Even after succeeding through the developing stage, he still had to encounter other challenges, including the lack of digital literacy and the technophobic nature of many communities and even teachers. Lack of basic computer skills is making it hard for teachers to oversee and encourage the utilization of the mobile application. For the innovation to be extensively rolled out, Yerrow continues to be convinced that there needs to be installed solar powered tablets as many rural areas and schools lack access to electricity.
Upon learning about the ATU Africa Innovation Challenge in August 2020, he applied immediately as this was too huge of an opportunity to bypass him. To him, it was an opportunity to showcase to Africa the benefits of his application and possibly get the necessary support to take his application to the next level. Yerrow learned about the Challenge by visiting the African Union website under the African Education Technology Space Programme that he is a Member of.
Yerrow had a feeling that he was among the finalists, but he did not expect to win. His most memorable moment was when he saw his name pop up on the screen together with the Kenyan flag during the award ceremony.
“To date, that moment gives me goosebumps,” he says.
Yerrow is using his position as the 1st runner up of the ATU Africa Innovation Challenge 2020 to raise more awareness about his innovation and its importance and hopefully get the needed support to accelerate its implementation in the community. He is hopeful that he will get to partner with ATU Members and take ICT training to the grassroot level and bring basic digital literacy to the teachers and mothers who play a key role in the successful execution of the objective behind the application. Yerrow would also like to work with the Kenyan government and get the necessary support to accelerate his innovation so that more communities across Kenya can be helped. He believes that for Africa to keep up with the rest of the world, innovation should be fostered and encouraged at an early age especially in schools.

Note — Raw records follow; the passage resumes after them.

(** * add_files_to_xcode.py: anchored insertions into an Xcode project file

    A shallow embedding of [src/add_files_to_xcode.py] and the properties
    of it that the specification states.

    - Text is a list of characters ([str]); slicing is [take]/[drop].
    - [re.search] is embedded for the fragment of regular expressions the
      script uses: literal characters and the lazy [.*?] under [re.DOTALL].
    - [uuid.uuid4()] draws 128 random bits; the draws are an explicit
      stream held in the world, consumed in program order.
    - File input/output and [print] act on a [World]; every effect is
      recorded in an event log.  The world holds the file as the text the
      script sees, and [open] fails as a whole or not at all: this is the
      level of the steps and of their order.
    - The system calls behind them are the subject of the second part:
      [process] runs the same steps on a [Machine], where reading decodes
      and translates newlines, writing truncates the file first and may
      stop part-way, and [print] and the flush at exit may fail. *)

From Stdlib Require Import Ascii String NArith ZArith Lia.
From stdpp Require Import base list.

Local Open Scope list_scope.
Local Open Scope nat_scope.

(** ** Text *)

Abbreviation str := (list ascii).

Definition lit (s : string) : str := list_ascii_of_string s.

Definition nl : ascii := "010"%char.
Definition tab : ascii := "009"%char.
Definition dquote : ascii := "034"%char.

(** Python's [sep.join(parts)]. *)
Fixpoint join (sep : str) (parts : list str) : str :=
  match parts with
  | [] => []
  | [x] => x
  | x :: rest => x ++ sep ++ join sep rest
  end.

(** [content[:pos] + new + content[pos:]] *)
Definition insert_at (pos : nat) (new content : str) : str :=
  take pos content ++ new ++ drop pos content.

(** ** Regular expressions: the fragment the script uses *)

Inductive atom : Type :=
| Chr (c : ascii)      (* a literal (possibly escaped) character *)
| LazyAny.             (* [.*?] compiled with re.DOTALL *)

Abbreviation regex := (list atom).

Definition literal (s : string) : regex := map Chr (lit s).

Record Match : Type := mkMatch { m_start : nat; m_end : nat }.

(** Backtracking match of [pat] at the head of the text; the result is
    the length of the match.  [LazyAny] first tries to consume nothing
    and extends one character at a time. *)
Fixpoint match_here (pat : regex) : str -> option nat :=
  match pat with
  | [] => fun _ => Some 0
  | Chr c :: pat' => fun d =>
      match d with
      | b :: d' => if Ascii.eqb c b then S <$> match_here pat' d' else None
      | [] => None
      end
  | LazyAny :: pat' =>
      fix lazy (d : str) : option nat :=
        match match_here pat' d with
        | Some n => Some n
        | None => match d with
                  | [] => None
                  | _ :: d' => S <$> lazy d'
                  end
        end
  end.

(** Leftmost match, scanning start positions from [off] on. *)
Fixpoint search_from (pat : regex) (off : nat) (d : str) : option Match :=
  match match_here pat d with
  | Some n => Some (mkMatch off (off + n))
  | None => match d with
            | [] => None
            | _ :: d' => search_from pat (S off) d'
            end
  end.

(** [re.search(pattern, content)] *)
Definition re_search (pat : regex) (content : str) : option Match :=
  search_from pat 0 content.

(** ** The four anchor patterns *)

Definition file_ref_pattern : regex :=
  literal "FF1A4CE429A1A2D000000123 /* ProfileView.swift */"
  ++ [LazyAny]
  ++ literal "sourceTree = " ++ [Chr dquote] ++ literal "<group>"
  ++ [Chr dquote] ++ literal ";".

Definition group_pattern : regex :=
  literal "B6A2F53817229565D50548F7 /* EventPhotosViewModel.swift */,".

Definition sources_pattern : regex :=
  literal "FF1A4CE429A1A2D000000224 /* ProfileView.swift in Sources */,".

Definition build_file_pattern : regex :=
  literal "/* Begin PBXBuildFile section */".

(** ** Identifiers: [str(uuid.uuid4()).replace('-', '').upper()[:24]] *)

Local Open Scope N_scope.

(** [uuid.uuid4()]: 16 random bytes as a 128-bit integer, with the
    variant bits set to RFC 4122 and the version nibble set to 4. *)
Definition uuid4 (random : N) : N :=
  let int := random mod 2 ^ 128 in
  let int := N.ldiff int (N.shiftl 0xc000 48) in
  let int := N.lor int (N.shiftl 0x8000 48) in
  let int := N.ldiff int (N.shiftl 0xf000 64) in
  N.lor int (N.shiftl 4 76).

Definition hex_digit (k : N) : ascii :=
  nth (N.to_nat k) (lit "0123456789abcdef") "0"%char.

(** ['%032x' % int] for an integer below [2 ^ 128]. *)
Definition hex32 (int : N) : str :=
  map (fun i : nat => hex_digit ((int / 16 ^ N.of_nat (31 - i)) mod 16))
      (seq 0 32).

(** [str(u)] for a UUID [u]: the groups 8-4-4-4-12 joined by hyphens. *)
Definition uuid_str (int : N) : str :=
  let hex := hex32 int in
  join (lit "-")
    [take 8 hex; take 4 (drop 8 hex); take 4 (drop 12 hex);
     take 4 (drop 16 hex); drop 20 hex].

Local Close Scope N_scope.

(** [s.replace(c, '')] for a one-character [c]. *)
Definition remove_char (c : ascii) (s : str) : str :=
  List.filter (fun b => negb (Ascii.eqb b c)) s.

Definition upper_char (c : ascii) : ascii :=
  let n := nat_of_ascii c in
  if (97 <=? n) && (n <=? 122) then ascii_of_nat (n - 32) else c.

Definition upper (s : str) : str := map upper_char s.

Definition new_id (random : N) : str :=
  take 24 (upper (remove_char "-"%char (uuid_str (uuid4 random)))).

Definition is_upper_hex (c : ascii) : bool :=
  let n := nat_of_ascii c in
  ((48 <=? n) && (n <=? 57)) || ((65 <=? n) && (n <=? 70)).


(** ** The world the script runs in *)

(** The unhandled [OSError]s of [open]. *)
Inductive Exn : Type :=
| FileNotFoundError
| PermissionError.

Inductive Result (A : Type) : Type :=
| Ok (a : A)
| Raise (e : Exn).
Arguments Ok {A} a.
Arguments Raise {A} e.

Inductive Event : Type :=
| EvRead (content : str)
| EvUuid (random : N)
| EvWrite (content : str)
| EvPrint (line : str).

Record World : Type := mkWorld {
  fs_file : option str;      (* project.pbxproj; [None]: it cannot be read *)
  fs_writable : bool;        (* whether [open(..., 'w')] succeeds *)
  urandom : nat -> N;        (* the random draws, in the order they are made *)
  drawn : nat;               (* how many draws have been consumed *)
  events : list Event        (* the effects performed so far, oldest first *)
}.

Definition M (A : Type) : Type := World -> Result A * World.

Definition ret {A} (a : A) : M A := fun w => (Ok a, w).

Definition bind {A B} (m : M A) (k : A -> M B) : M B :=
  fun w => match m w with
           | (Ok a, w') => k a w'
           | (Raise e, w') => (Raise e, w')
           end.

Notation "'let!' x ':=' c1 'in' c2" := (bind c1 (fun x => c2))
  (at level 10, x name, c1 at level 100, c2 at level 200).

Definition log (e : Event) (w : World) : World :=
  mkWorld (fs_file w) (fs_writable w) (urandom w) (drawn w) (events w ++ [e]).

(** [with open(path, 'r') as f: content = f.read()], at the level of text:
    [fs_file] is the text that [read()] returns.  Decoding and newline
    translation are in [open_read] below. *)
Definition read_file : M str := fun w =>
  match fs_file w with
  | Some content => (Ok content, log (EvRead content) w)
  | None => (Raise FileNotFoundError, w)
  end.

(** [with open(path, 'w') as f: f.write(content)], at the level of text:
    the open is refused or the whole text is stored.  Truncation and a
    write that stops part-way are in [open_write] below. *)
Definition write_file (content : str) : M unit := fun w =>
  if fs_writable w
  then (Ok tt, mkWorld (Some content) (fs_writable w) (urandom w) (drawn w)
                       (events w ++ [EvWrite content]))
  else (Raise PermissionError, w).
Lemma max_rank_le (n : nat) (cs : list XTree) :
  Forall (fun ch => rank ch <= n) cs -> max_rank cs <= n.
Proof.
  unfold max_rank. intros Hall.
  assert (Hgen : forall a, a <= n -> fold_left (fun a b => Nat.max a (rank b)) cs a <= n).
  { induction Hall as [| ch cs Hch _ IH]; intros a Ha; simpl; [exact Ha |].
    apply IH. lia. }
  apply Hgen. lia.
Qed.

Lemma node_rank (fuel : nat) :
  (forall m, length (eigenvalues (solve m)) <= N) ->
  forall r (c : Ctx E) t c',
    new_XTree fuel r c = Done (t, c') -> rank t <= N.
Proof.
  intros Hsolve. induction fuel as [| fuel IH]; intros r c t c' Hrun; [discriminate |].
  apply construct_cases in Hrun.
  destruct Hrun as [_ -> _ | fs _ _ _ -> | fs c1 _ _ _ Hl
                  | cs t0 ae af c2 _ _ _ Ht0 Hall Hs _].
  - cbn. lia.
  - cbn. lia.
  - apply leaf_fields in Hl. destruct Hl as (_ & _ & _ & _ & _ & _ & _ & Hm & Hn).
    destruct (manifold t).
    + rewrite Hm by reflexivity. etransitivity; [apply count_rank_le | apply Hsolve].
    + destruct (Hn eq_refl) as (-> & _). cbn. lia.
  - assert (Hlen : length cs = size).
    { apply Forall2_length in Hall. rewrite length_seq in Hall. auto. }
    pose proof (branch_isBranch cs t0 (aggregate (map type cs)) r Ht0 Hlen) as Hb.
    set (b := fill (with_type (aggregate (map type cs)) t0)) in *.
    assert (Hrb : rank b = 0).
    { unfold b, fill. rewrite Ht0. destruct (_ || _); reflexivity. }
    assert (Hchb : children b = cs) by (apply (branch_children cs t0 _ r Ht0)).
    assert (Hcs : Forall (fun ch => rank ch <= N) cs).
    { clear - Hall IH. induction Hall as [| j ch js cs' (c3 & c4 & Hx) _ IHall];
        constructor; [eapply IH; exact Hx | exact IHall]. }
    assert (Hmerged : rank (merged b) <= N).
    { unfold merged. rewrite merge_fold. cbn [rank with_QEF with_mass_point with_rank].
      rewrite Hchb. apply max_rank_le. exact Hcs. }
    destruct (simplify_cases _ _ Hb Hs)
      as [[_ ->] | [(_ & _ & ->) | (_ & _ & x & [[_ ->] | [_ ->]])]];
      cbn [rank with_level with_manifold with_vert with_children];
      try exact Hmerged; rewrite Hrb; lia.
Qed.
End Rank.

(** ** The properties *)

Section Further.
Context {D : Dimension} {H : Header} {E : Type} {EV : Evaluator E}.

(** X1.  Bit [j] of [cornerMask()] is set exactly when [j] is one of
    the node's 2^N corners, [j] is below 8 (the mask is a [uint8_t])
    and corner [j] is FILLED; the mask is below 256. *)
Theorem corner_mask_bits (t : XTree) :
  (forall j, Z.testbit (cornerMask t) (Z.of_nat j)
             = Nat.ltb j size && Nat.ltb j 8 && filled t j)
  /\ (0 <= cornerMask t < 256)%Z.
Proof.
  split; [intros j; apply cornerMask_testbit | apply cornerMask_range].
Qed.

(** X2.  The root of a finished tree stands on the region the
    constructor was given.  Every node has 2^N corners, and either no
    child or 2^N children; child [j] stands on sub-region [j] of its
    parent's region (line 45), and corner [j] of the parent is corner
    [j] of child [j] (line 48). *)
Theorem tree_layout
    (fuel : nat) (r : Region) (c : Ctx E) (root : XTree) (c' : Ctx E) (n : XTree) :
  new_XTree fuel r c = Done (root, c') ->
  subtree n root ->
  region root = r
  /\ length (corners n) = size
  /\ (children n = []
      \/ (length (children n) = size
          /\ forall j d, j < size ->
               region (nth j (children n) d) = subregion (region n) j
               /\ cornerState n j = cornerState (nth j (children n) d) j)).
Proof.
  intros Hrun Hsub. split; [eapply new_XTree_region; exact Hrun |].
  assert (Hb : Built n).
  { eapply Built_subtree; [exact Hsub |]. exists fuel, r, c, c'. exact Hrun. }
  destruct Hb as (fuel' & r' & c1 & c1' & Hn).
  split; [eapply node_shape; exact Hn |].
  destruct (children n) eqn:Hch; [left; reflexivity | right].
  rewrite <- Hch. eapply branch_layout; [exact Hn |].
  unfold isBranch. rewrite Hch. reflexivity.
Qed.

(** X3.  In a finished tree every node of type FILLED or EMPTY,
    leaf or branch, has all its 2^N corners in that state
    (lines 81-85). *)
Theorem uniform_type_uniform_corners
    (fuel : nat) (r : Region) (c : Ctx E) (root : XTree) (c' : Ctx E) (n : XTree) :
  new_XTree fuel r c = Done (root, c') ->
  subtree n root ->
  type n <> AMBIGUOUS ->
  corners n = repeat (type n) size.
Proof.
  intros Hrun Hsub Hty.
  assert (Hb : Built n).
  { eapply Built_subtree; [exact Hsub |]. exists fuel, r, c, c'. exact Hrun. }
  destruct Hb as (fuel' & r' & c1 & c1' & Hn).
  eapply uniform_corners; eauto.
Qed.

(** X4.  A branch whose children are all FILLED or EMPTY leaves is
    never collapsed: no edge was intersected below it, so the summed
    mass point is zero, [massPoint()] is 0/0, the vertex and the QEF
    error are NaN, and the test [findVertex() < 1e-8] of line 135
    fails.  The solver is assumed to return at least one eigenvector
    row, and N to be positive. *)
Theorem uniform_children_are_kept (b : XTree) :
  0 < N ->
  (forall m, eigenvectors (solve m) <> []) ->
  isBranch b = true ->
  Forall (fun c => exists r ty, c = uniform_leaf r ty) (children b) ->
  AtA b = mzero N N -> _mass_point b = vzero (S N) ->
  exists t, simplify b = Done t /\ children t = children b.
Proof. apply simplify_uniform_children. Qed.

(** X5.  In a finished tree a leaf of type FILLED or EMPTY is the
    leaf lines 24-31 or 59-85 made: level 0, rank 0, no vertex, zero
    QEF sums and mass point, [manifold] true.  No collapse produces
    one. *)
Theorem uniform_leaves_were_never_branches
    (fuel : nat) (r : Region) (c : Ctx E) (root : XTree) (c' : Ctx E) (n : XTree) :
  0 < N ->
  (forall m, eigenvectors (solve m) <> []) ->
  new_XTree fuel r c = Done (root, c') ->
  subtree n root ->
  isBranch n = false -> type n <> AMBIGUOUS ->
  n = uniform_leaf (region n) (type n).
Proof.
  intros HN Hsolve Hrun Hsub Hleaf Hty.
  assert (Hb : Built n).
  { eapply Built_subtree; [exact Hsub |]. exists fuel, r, c, c'. exact Hrun. }
  destruct Hb as (fuel' & r' & c1 & c1' & Hn).
  rewrite (new_XTree_region _ _ _ _ _ Hn).
  eapply uniform_leaf_only; eauto.
Qed.

(** X6.  In a finished tree every AMBIGUOUS leaf, constructed as a
    leaf or collapsed from a branch, has had its vertex assigned
    (lines 135, 293 and 300). *)
Theorem ambiguous_leaves_have_a_vertex
    (fuel : nat) (r : Region) (c : Ctx E) (root : XTree) (c' : Ctx E) (n : XTree) :
  new_XTree fuel r c = Done (root, c') ->
  subtree n root ->
  isBranch n = false -> type n = AMBIGUOUS ->
  exists x, vert n = Some x.
Proof.
  intros Hrun Hsub Hleaf Hty.
  assert (Hb : Built n).
  { eapply Built_subtree; [exact Hsub |]. exists fuel, r, c, c'. exact Hrun. }
  destruct Hb as (fuel' & r' & c1 & c1' & Hn).
  apply (node_volume _ _ _ _ _ Hn); assumption.
Qed.

(** X7.  In a finished tree a branch has a positive level; a node of
    positive level (a branch, or a leaf collapsed from one) stands on
    a region that passed the test [volume() > 0.001] of line 39, and
    an AMBIGUOUS leaf of level 0 stands on one that failed it. *)
Theorem subdivision_follows_volume
    (fuel : nat) (r : Region) (c : Ctx E) (root : XTree) (c' : Ctx E) (n : XTree) :
  new_XTree fuel r c = Done (root, c') ->
  subtree n root ->
  (isBranch n = true -> 0 < level n)
  /\ (0 < level n -> (0.001 <? volume (region n))%dbl = true)
  /\ (level n = 0 -> type n = AMBIGUOUS -> (0.001 <? volume (region n))%dbl = false).
Proof.
  intros Hrun Hsub.
  assert (Hb : Built n).
  { eapply Built_subtree; [exact Hsub |]. exists fuel, r, c, c'. exact Hrun. }
  destruct Hb as (fuel' & r' & c1 & c1' & Hn).
  destruct (node_volume _ _ _ _ _ Hn) as (H1 & H2 & H3 & _). auto.
Qed.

“The world is moving towards the 4th Industrial revolution and we need to prepare the next generation in Africa,” he says.
With the COVID-19 disruption, most schools in the Northern region of Kenya including Wajir County did not reopen even after the Government directive and the schools that reopened had very few teachers reporting for duty. To ensure that these children continue accessing education even with the complete lack of or limited number of teachers, Mr. Yerrow is currently appealing to institutions and organizations to donate 5000 tablets that will be distributed to schools in the Northern region of Kenya as part of his initiative of promoting education through technology.